Japanese artist (1831–1889)

Kawanabe Kyōsai (河鍋 暁斎) was a Japanese painter and caricaturist. In the words of art historian Timothy Clark, "an individualist and an independent, perhaps the last virtuoso in traditional Japanese painting".

== Biography ==
Living through the Edo period to the Meiji period, Kyōsai witnessed Japan transform itself from a feudal country into a modern state. Born at Koga, he was the son of a samurai. His first shock was at the age of nine when he picked up a human head separated from a corpse in the Kanda river. After working for a short time as a boy with ukiyo-e artist Utagawa Kuniyoshi, he received his formal artistic training in the Kanō school under Maemura Tōwa (前村洞和, ? – 1841), who gave him the nickname "The Painting Demon", but Kyōsai soon abandoned the formal traditions for the greater freedom of the popular school. During the political foment which produced and followed the revolution of 1867, Kyōsai attained a reputation as a caricaturist. His very long painting on makimono (a horizontal type of Japanese handscroll/scroll) "The battle of the farts" may be seen as a caricature of this foment. He was arrested three times and imprisoned by the authorities of the shogunate. Soon after the assumption of effective power by Emperor Meiji, a great congress of painters and men of letters was held at which Kyōsai was present. He again expressed his opinion of the new movement in a caricature, which had a great popular success, but also brought him into the hands of the police, this time of the opposite party.

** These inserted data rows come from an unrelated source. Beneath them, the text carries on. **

(* ===== verification/RouteMonitor.v ===== *)
(** * The default route and the host routes of the WebSocket servers *)

From S2P Require Import Prelude GoStrings GoNum Netip Config Effects ChangeHandlers TunnelNet.
Import TunnelNet.
Local Open Scope Z_scope.

(** ** Which default route is chosen *)

Section Lowest.
Context {W : Type} `{NetSystem W}.

Definition rowGateway (row : MibIPforwardRow2) : defaultGateway :=
  mkGateway (fr_InterfaceLUID row) (fr_InterfaceIndex row) (fr_NextHop row).

(** [row] is the first row of the table with the lowest metric [x]. *)
Definition firstLowest (family : AddressFamily) (ours : LUID) (w : W) (rows : list MibIPforwardRow2)
    (row : MibIPforwardRow2) (x : Z) : Prop :=
  exists before after, rows = before ++ row :: after /\ routeMetric family ours w row = Some x
    /\ (forall r y, r ∈ before -> routeMetric family ours w r = Some y -> x < y)
    /\ (forall r y, r ∈ after -> routeMetric family ours w r = Some y -> x <= y).

Lemma firstLowest_cons family ours w r rows row x :
  (forall y, routeMetric family ours w r = Some y -> x < y) ->
  firstLowest family ours w rows row x -> firstLowest family ours w (r :: rows) row x.
Proof.
  intros Hr (before & after & -> & Hx & Hb & Ha). exists (r :: before), after. split_and!; [done.. | | done].
  intros r' y [->|Hin]%elem_of_cons; [apply Hr | by apply Hb].
Qed.

Lemma lowestLoop_spec family ours w rows best g :
  (lowestLoop family ours w rows best g = g
     /\ forall r y, r ∈ rows -> routeMetric family ours w r = Some y -> best <= y)
  \/ exists row x, x < best /\ lowestLoop family ours w rows best g = rowGateway row /\ firstLowest family ours w rows row x.
Proof.
  revert best g. induction rows as [|r rows IH]; intros best g; cbn [lowestLoop].
  { left. split; [done|]. intros r y Hr. by apply elem_of_nil in Hr. }
  destruct (routeMetric family ours w r) as [x|] eqn:Ex; [destruct (Z.ltb_spec x best) as [Hlt|Hge]|].
  - destruct (IH x (rowGateway r)) as [[Hg Hmin] | (row & y & Hy & Hg & Hf)].
    + right. exists r, x. split_and!; [done | exact Hg|]. exists [], rows. split_and!; [done.. | | done].
      intros r' y Hr'. by apply elem_of_nil in Hr'.
    + right. exists row, y. split_and!; [lia | exact Hg|]. apply firstLowest_cons; [|done]. rewrite Ex. intros ? [= <-]. done.
  - destruct (IH best g) as [[Hg Hmin] | (row & y & Hy & Hg & Hf)].
    + left. split; [done|]. intros r' y [->|Hin]%elem_of_cons; [rewrite Ex; by intros [= <-] | by apply Hmin].
    + right. exists row, y. split_and!; [done..|]. apply firstLowest_cons; [|done]. rewrite Ex. intros ? [= <-]. lia.
  - destruct (IH best g) as [[Hg Hmin] | (row & y & Hy & Hg & Hf)].
    + left. split; [done|]. intros r' y [->|Hin]%elem_of_cons; [by rewrite Ex | by apply Hmin].
    + right. exists row, y. split_and!; [done..|]. apply firstLowest_cons; [|done]. by rewrite Ex.
Qed.

(** A metric of the table and that of the interface are 32-bit: their sum does
    not wrap. *)
Definition metrics32 (family : AddressFamily) (rows : list MibIPforwardRow2) (w : W) : Prop :=
  forall r i, r ∈ rows -> LUID_IPInterface (fr_InterfaceLUID r) family w = Ok i ->
  0 <= fr_Metric r < 2 ^ 32 /\ 0 <= ii_Metric i < 2 ^ 32.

Kyōsai's collaboration with the writer Kanagaki Robun is said to have begun when Robun met the painter while writing an account of the 1855 Edo earthquake, the day after it struck; a sketch of a catfish by Kyōsai that accompanied Robun's text became Kyōsai's first single-sheet ukiyo-e woodblock print. Its commercial success led Robun to go on to produce a sequence of similar catfish images, known as namazu-e. Kyōsai's daughter, Kawanabe Gyōsui, went on to become a significant eccentric artist in the second half of the 19th century, teaching nihonga at Joshibi University and producing prints based on Edo-era paintings, triptychs paying homage to the style of Toyohara Chikanobu, and, in the 1930s, several kachō-ga (bird-and-flower paintings).

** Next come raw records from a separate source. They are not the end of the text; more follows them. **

(* ===== verification/Memmod.v ===== *)
(** * driver/memmod: loading a library from memory

    The driver library is a resource of the program that is loaded without a
    file: memmod_windows.go copies its headers and sections to memory of its own,
    relocates them, resolves the imports and sets the protection of the pages, as
    the loader of Windows does. The model is the 64-bit build
    (memmod_windows_64.go, syscall_windows_64.go).

    A pointer is an address. The memory of the image is its bytes from [codeBase]
    on; an access outside it ends the process, which is [None]. *)

From stdpp Require Import gmultiset.
From S2P Require Import Prelude GoStrings GoNum Netip Config Name Parser ConfWf Driver Effects.
Local Open Scope Z_scope.

(** ** Constants: syscall_windows.go *)

Definition IMAGE_DOS_SIGNATURE : Z := 0x5A4D.
Definition IMAGE_NT_SIGNATURE : Z := 0x4550.
Definition IMAGE_FILE_DLL : Z := 0x2000.
Definition IMAGE_FILE_MACHINE_AMD64 : Z := 0x8664.
Definition IMAGE_NUMBEROF_DIRECTORY_ENTRIES : Z := 16.
Definition IMAGE_DIRECTORY_ENTRY_EXPORT : Z := 0.
Definition IMAGE_DIRECTORY_ENTRY_IMPORT : Z := 1.
Definition IMAGE_DIRECTORY_ENTRY_EXCEPTION : Z := 3.
Definition IMAGE_DIRECTORY_ENTRY_BASERELOC : Z := 5.
Definition IMAGE_DIRECTORY_ENTRY_TLS : Z := 9.
Definition IMAGE_SCN_CNT_INITIALIZED_DATA : Z := 0x40.
Definition IMAGE_SCN_CNT_UNINITIALIZED_DATA : Z := 0x80.
Definition IMAGE_SCN_MEM_DISCARDABLE : Z := 0x02000000.
Definition IMAGE_SCN_MEM_NOT_CACHED : Z := 0x04000000.
Definition IMAGE_SCN_MEM_EXECUTE : Z := 0x20000000.
Definition IMAGE_SCN_MEM_READ : Z := 0x40000000.
Definition IMAGE_SCN_MEM_WRITE : Z := 0x80000000.
Definition IMAGE_REL_BASED_ABSOLUTE : Z := 0.
Definition IMAGE_REL_BASED_HIGH : Z := 1.
Definition IMAGE_REL_BASED_LOW : Z := 2.
Definition IMAGE_REL_BASED_HIGHLOW : Z := 3.
Definition IMAGE_REL_BASED_THUMB_MOV32 : Z := 7.
Definition IMAGE_REL_BASED_DIR64 : Z := 10.
Definition IMAGE_ORDINAL_FLAG : Z := 0x8000000000000000.
Definition DLL_PROCESS_ATTACH : Z := 1.
Definition DLL_PROCESS_DETACH : Z := 0.

Definition IMAGE_ORDINAL (ordinal : Z) : Z := Z.land ordinal 0xffff.
Definition IMAGE_SNAP_BY_ORDINAL (ordinal : Z) : bool := negb (Z.land ordinal IMAGE_ORDINAL_FLAG =? 0).

(** ** Offsets of the fields the loader uses, and sizes of the structs *)

Definition sizeofDosHeader : Z := 64.
Definition o_E_lfanew : Z := 60.
Definition sizeofNtHeaders : Z := 264.
Definition o_Machine : Z := 4.
Definition o_NumberOfSections : Z := 6.
Definition o_SizeOfOptionalHeader : Z := 20.
Definition o_FileCharacteristics : Z := 22.
Definition o_OptionalHeader : Z := 24.
Definition sizeofOptionalHeader : Z := 240.
Definition o_SizeOfInitializedData : Z := 24 + 8.
Definition o_SizeOfUninitializedData : Z := 24 + 12.
Definition o_AddressOfEntryPoint : Z := 24 + 16.
Definition o_ImageBase : Z := 24 + 24.
Definition o_SectionAlignment : Z := 24 + 32.
Definition o_SizeOfImage : Z := 24 + 56.
Definition o_SizeOfHeaders : Z := 24 + 60.
Definition o_NumberOfRvaAndSizes : Z := 24 + 108.
Definition o_DataDirectory : Z := 24 + 112.
Definition sizeofSectionHeader : Z := 40.
Definition o_PhysicalAddress : Z := 8.
Definition o_VirtualAddress : Z := 12.
Definition o_SizeOfRawData : Z := 16.
Definition o_PointerToRawData : Z := 20.
Definition o_Characteristics : Z := 36.
Definition sizeofBaseRelocation : Z := 8.
Definition sizeofImportDescriptor : Z := 20.
Definition sizeofRuntimeFunction : Z := 12.

(** ** Words *)

Definition u64 (v : Z) : Z := v mod 2 ^ 64.
Definition u32 (v : Z) : Z := v mod 2 ^ 32.
Definition u16 (v : Z) : Z := v mod 2 ^ 16.

Definition alignDown (value alignment : Z) : Z := Z.land value (u64 (Z.lnot (alignment - 1))).
Definition alignUp (value alignment : Z) : Z := Z.land (u64 (value + alignment - 1)) (u64 (Z.lnot (alignment - 1))).

Definition int32_of (v : Z) : Z := if v <? 2 ^ 31 then v else v - 2 ^ 32.

(** ** Memory *)

(** Where [n] bytes at address [a] lie in the image at [base]. *)
Definition offsetOf (base : Z) (image : gostring) (a : Z) (n : Z) : option Z :=
  let off := u64 (a - base) in
  if (0 <=? n) && (off + n <=? Z.of_nat (length image)) then Some off else None.

Definition readAt (base : Z) (image : gostring) (n : nat) (a : Z) : option Z :=
  match offsetOf base image a (Z.of_nat n) with
  | Some off => Some (fieldAt (Z.to_nat off) n image)
  | None => None
  end.

Definition storeAt (base : Z) (image : gostring) (a : Z) (bs : gostring) : option gostring :=
  match offsetOf base image a (Z.of_nat (length bs)) with
  | Some off => Some (take (Z.to_nat off) image ++ bs ++ drop (Z.to_nat off + length bs) image)
  | None => None
  end.

(** windows.BytePtrToString: the bytes up to a zero. *)
Fixpoint cstring (bs : gostring) : option gostring :=
  match bs with
  | [] => None
  | b :: bs' => if code b =? 0 then Some [] else match cstring bs' with Some s => Some (b :: s) | None => None end
  end.
Definition cstringAt (base : Z) (image : gostring) (a : Z) : option gostring :=
  match offsetOf base image a 1 with Some off => cstring (drop (Z.to_nat off) image) | None => None end.

(** ** The state *)

(** Module; a nil pointer is zero and a nil slice is the empty one. *)
Record mmModule : Type := mkModule {
  mo_headers : Z;
  mo_codeBase : Z;
  mo_modules : list Z;
  mo_initialized : bool;
  mo_isDLL : bool;
  mo_isRelocated : bool;
  mo_nameExports : option (gmap gostring Z);
  mo_entry : Z;
  mo_blockedMemory : list Z;
  mo_runtimeFuncs : Z
}.

Definition newModule (isDLL : bool) : mmModule := mkModule 0 0 [] false isDLL false None 0 [] 0.

(** The functions of Windows. VirtualAlloc reserves or commits; a function of the
    library gets the bytes of the image and leaves others. *)
Class LoaderSystem (W : Type) := {
  sys_Reserve : Z -> Z -> M W Z;
  sys_Commit : Z -> Z -> M W Z;
  sys_Decommit : Z -> Z -> W -> W;
  sys_Release : Z -> W -> W;
  sys_Protect : Z -> Z -> Z -> M W Z;
  sys_LoadLibraryEx : gostring -> M W Z;
  sys_FreeLibrary : Z -> W -> W;
  sys_GetProcAddress : Z -> gostring -> M W Z;
  sys_GetProcAddressByOrdinal : Z -> Z -> M W Z;
  sys_RtlAddFunctionTable : Z -> Z -> Z -> W -> bool * W;
  sys_RtlDeleteFunctionTable : Z -> W -> W;
  sys_Call : Z -> list Z -> gostring -> W -> Z * gostring * W;
  sys_KernelBase : W -> result (Z * gostring);
  sys_NewCallback : W -> Z;
  sys_PatchKernelBase : Z -> Z -> W -> W
}.

(** The system, the module and its image, the globals of the package, and what
    has been taken from the system: regions, libraries and function tables. *)
Record loader (W : Type) : Type := mkLoader {
  lo_sys : W;
  lo_module : mmModule;
  lo_image : gostring;
  lo_ranges : list (Z * Z);
  lo_hook : option (result unit);
  lo_regions : gmultiset Z;
  lo_libraries : gmultiset Z;
  lo_tables : gmultiset Z
}.
Arguments mkLoader {W}.
Arguments lo_sys {W}.
Arguments lo_module {W}.
Arguments lo_image {W}.
Arguments lo_ranges {W}.
Arguments lo_hook {W}.
Arguments lo_regions {W}.
Arguments lo_libraries {W}.
Arguments lo_tables {W}.

(** ** Computations that may crash *)

Definition L (S A : Type) : Type := S -> option (result A * S).

Definition lret {S A} (a : A) : L S A := fun s => Some (Ok a, s).
Definition lfail {S A} (e : goerr) : L S A := fun s => Some (Err e, s).
Definition lcrash {S A} : L S A := fun _ => None.
Definition lthen {S A B} (m : L S A) (k : A -> L S B) : L S B :=
  fun s => match m s with
           | Some (Ok a, s') => k a s'
           | Some (Err e, s') => Some (Err e, s')
           | None => None
           end.
Definition lwrap {S A} (why : string) (m : L S A) : L S A :=
  fun s => match m s with Some (Err e, s') => Some (Err (ErrWrap why [] e), s') | r => r end.
Definition lget {S A} (f : S -> A) : L S A := fun s => Some (Ok (f s), s).
Definition lmod {S} (f : S -> S) : L S unit := fun s => Some (Ok tt, f s).
Definition llift {S A} (r : option A) : L S A := fun s => match r with Some a => Some (Ok a, s) | None => None end.

Notation "'run!' x ':=' m 'in' k" := (lthen m (fun x => k))
  (at level 10, x pattern, m at level 100, k at level 200) : go_scope.

Section Memmod.
Context {W : Type} `{LoaderSystem W}.

Abbreviation loader := (loader W).

(** ** Parts of the state *)

Definition setModule (f : mmModule -> mmModule) (s : loader) : loader :=
  mkLoader (lo_sys s) (f (lo_module s)) (lo_image s) (lo_ranges s) (lo_hook s) (lo_regions s) (lo_libraries s) (lo_tables s).
Definition setImage (image : gostring) (s : loader) : loader :=
  mkLoader (lo_sys s) (lo_module s) image (lo_ranges s) (lo_hook s) (lo_regions s) (lo_libraries s) (lo_tables s).
Definition setSys (w : W) (s : loader) : loader :=
  mkLoader w (lo_module s) (lo_image s) (lo_ranges s) (lo_hook s) (lo_regions s) (lo_libraries s) (lo_tables s).
Definition setRanges (f : list (Z * Z) -> list (Z * Z)) (s : loader) : loader :=
  mkLoader (lo_sys s) (lo_module s) (lo_image s) (f (lo_ranges s)) (lo_hook s) (lo_regions s) (lo_libraries s) (lo_tables s).
Definition setHook (r : result unit) (s : loader) : loader :=
  mkLoader (lo_sys s) (lo_module s) (lo_image s) (lo_ranges s) (Some r) (lo_regions s) (lo_libraries s) (lo_tables s).
Definition setOwned (f g h : gmultiset Z -> gmultiset Z) (s : loader) : loader :=
  mkLoader (lo_sys s) (lo_module s) (lo_image s) (lo_ranges s) (lo_hook s)
           (f (lo_regions s)) (g (lo_libraries s)) (h (lo_tables s)).

Definition withHeaders (h : Z) (m : mmModule) : mmModule :=
  mkModule h (mo_codeBase m) (mo_modules m) (mo_initialized m) (mo_isDLL m) (mo_isRelocated m) (mo_nameExports m) (mo_entry m)
           (mo_blockedMemory m) (mo_runtimeFuncs m).
Definition withCodeBase (b : Z) (m : mmModule) : mmModule :=
  mkModule (mo_headers m) b (mo_modules m) (mo_initialized m) (mo_isDLL m) (mo_isRelocated m) (mo_nameExports m) (mo_entry m)
           (mo_blockedMemory m) (mo_runtimeFuncs m).
Definition withModules (l : list Z) (m : mmModule) : mmModule :=
  mkModule (mo_headers m) (mo_codeBase m) l (mo_initialized m) (mo_isDLL m) (mo_isRelocated m) (mo_nameExports m) (mo_entry m)
           (mo_blockedMemory m) (mo_runtimeFuncs m).
Definition withInitialized (b : bool) (m : mmModule) : mmModule :=
  mkModule (mo_headers m) (mo_codeBase m) (mo_modules m) b (mo_isDLL m) (mo_isRelocated m) (mo_nameExports m) (mo_entry m)
           (mo_blockedMemory m) (mo_runtimeFuncs m).
Definition withRelocated (b : bool) (m : mmModule) : mmModule :=
  mkModule (mo_headers m) (mo_codeBase m) (mo_modules m) (mo_initialized m) (mo_isDLL m) b (mo_nameExports m) (mo_entry m)
           (mo_blockedMemory m) (mo_runtimeFuncs m).
Definition withNameExports (e : gmap gostring Z) (m : mmModule) : mmModule :=
  mkModule (mo_headers m) (mo_codeBase m) (mo_modules m) (mo_initialized m) (mo_isDLL m) (mo_isRelocated m) (Some e) (mo_entry m)
           (mo_blockedMemory m) (mo_runtimeFuncs m).
Definition withEntry (a : Z) (m : mmModule) : mmModule :=
  mkModule (mo_headers m) (mo_codeBase m) (mo_modules m) (mo_initialized m) (mo_isDLL m) (mo_isRelocated m) (mo_nameExports m) a
           (mo_blockedMemory m) (mo_runtimeFuncs m).
Definition withBlocked (l : list Z) (m : mmModule) : mmModule :=
  mkModule (mo_headers m) (mo_codeBase m) (mo_modules m) (mo_initialized m) (mo_isDLL m) (mo_isRelocated m) (mo_nameExports m)
           (mo_entry m) l (mo_runtimeFuncs m).
Definition withRuntimeFuncs (a : Z) (m : mmModule) : mmModule :=
  mkModule (mo_headers m) (mo_codeBase m) (mo_modules m) (mo_initialized m) (mo_isDLL m) (mo_isRelocated m) (mo_nameExports m)
           (mo_entry m) (mo_blockedMemory m) a.

Definition codeBase : L loader Z := lget (fun s => mo_codeBase (lo_module s)).
Definition headers : L loader Z := lget (fun s => mo_headers (lo_module s)).
Definition setMod (f : mmModule -> mmModule) : L loader unit := lmod (setModule f).

(** Reads and writes of the image. *)
Definition rd (n : nat) (a : Z) : L loader Z :=
  fun s => match readAt (mo_codeBase (lo_module s)) (lo_image s) n (u64 a) with Some v => Some (Ok v, s) | None => None end.
Definition storeBytes (a : Z) (bs : gostring) : L loader unit :=
  fun s => match storeAt (mo_codeBase (lo_module s)) (lo_image s) (u64 a) bs with
           | Some image => Some (Ok tt, setImage image s)
           | None => None
           end.
Definition wr (n : nat) (a v : Z) : L loader unit := storeBytes a (leBytes n v).
Definition rdString (a : Z) : L loader gostring :=
  fun s => match cstringAt (mo_codeBase (lo_module s)) (lo_image s) (u64 a) with Some v => Some (Ok v, s) | None => None end.

(** Calls of the system. *)
Definition onSys {A} (f : M W A) : L loader A := fun s => let '(r, w) := f (lo_sys s) in Some (r, setSys w s).
Definition tell (f : W -> W) : L loader unit := lmod (fun s => setSys (f (lo_sys s)) s).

Kyōsai is considered by many to be the greatest successor of Hokusai (of whom, however, he was not a pupil), as well as the first political caricaturist of Japan. His work mirrored his life in its wild and undisciplined nature, and occasionally reflected his love of drink. Although he did not possess Hokusai's dignity, power or reticence, he compensated with a fantastic exuberance, which always lent interest to his technically excellent draughtsmanship.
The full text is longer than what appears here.